(Source information)
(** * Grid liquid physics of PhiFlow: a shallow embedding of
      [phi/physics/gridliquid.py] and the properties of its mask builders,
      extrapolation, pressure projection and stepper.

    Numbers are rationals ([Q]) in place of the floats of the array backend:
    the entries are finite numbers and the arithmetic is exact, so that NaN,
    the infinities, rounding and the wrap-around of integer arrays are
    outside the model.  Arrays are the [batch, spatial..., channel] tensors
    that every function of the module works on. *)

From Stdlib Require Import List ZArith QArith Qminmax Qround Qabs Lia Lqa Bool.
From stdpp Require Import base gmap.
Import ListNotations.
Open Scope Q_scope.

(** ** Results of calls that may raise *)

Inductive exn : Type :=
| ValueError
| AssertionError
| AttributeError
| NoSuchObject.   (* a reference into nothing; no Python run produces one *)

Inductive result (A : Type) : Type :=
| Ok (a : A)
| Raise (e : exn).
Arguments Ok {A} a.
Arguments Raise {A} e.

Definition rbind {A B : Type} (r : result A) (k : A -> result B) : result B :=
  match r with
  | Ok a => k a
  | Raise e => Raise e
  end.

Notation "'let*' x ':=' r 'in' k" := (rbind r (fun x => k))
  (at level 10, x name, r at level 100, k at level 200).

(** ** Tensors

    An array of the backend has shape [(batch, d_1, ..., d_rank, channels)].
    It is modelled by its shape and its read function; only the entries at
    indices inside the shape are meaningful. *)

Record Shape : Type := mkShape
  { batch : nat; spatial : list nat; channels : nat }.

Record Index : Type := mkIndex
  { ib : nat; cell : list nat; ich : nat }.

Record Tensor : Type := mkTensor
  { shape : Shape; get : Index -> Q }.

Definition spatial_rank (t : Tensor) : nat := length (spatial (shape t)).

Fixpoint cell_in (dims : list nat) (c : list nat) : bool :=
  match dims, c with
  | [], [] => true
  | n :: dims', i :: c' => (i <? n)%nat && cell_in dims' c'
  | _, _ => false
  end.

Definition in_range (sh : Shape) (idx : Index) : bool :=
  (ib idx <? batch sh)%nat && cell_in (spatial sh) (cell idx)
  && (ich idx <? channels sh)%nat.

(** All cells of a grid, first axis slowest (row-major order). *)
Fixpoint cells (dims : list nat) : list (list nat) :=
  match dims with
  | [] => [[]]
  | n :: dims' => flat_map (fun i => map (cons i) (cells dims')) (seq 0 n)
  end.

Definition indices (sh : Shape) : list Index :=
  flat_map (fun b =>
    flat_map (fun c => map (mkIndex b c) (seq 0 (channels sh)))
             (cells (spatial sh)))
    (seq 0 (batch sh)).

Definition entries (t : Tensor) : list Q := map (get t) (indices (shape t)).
(End Source information)
**Task item**
Reproduce, with both ends included, the lines from the one holding "Definition in_range (sh" to the end of the records above.

**Solved exercise**
Definition in_range (sh : Shape) (idx : Index) : bool :=
  (ib idx <? batch sh)%nat && cell_in (spatial sh) (cell idx)
  && (ich idx <? channels sh)%nat.

(** All cells of a grid, first axis slowest (row-major order). *)
Fixpoint cells (dims : list nat) : list (list nat) :=
  match dims with
  | [] => [[]]
  | n :: dims' => flat_map (fun i => map (cons i) (cells dims')) (seq 0 n)
  end.

Definition indices (sh : Shape) : list Index :=
  flat_map (fun b =>
    flat_map (fun c => map (mkIndex b c) (seq 0 (channels sh)))
             (cells (spatial sh)))
    (seq 0 (batch sh)).

Definition entries (t : Tensor) : list Q := map (get t) (indices (shape t)).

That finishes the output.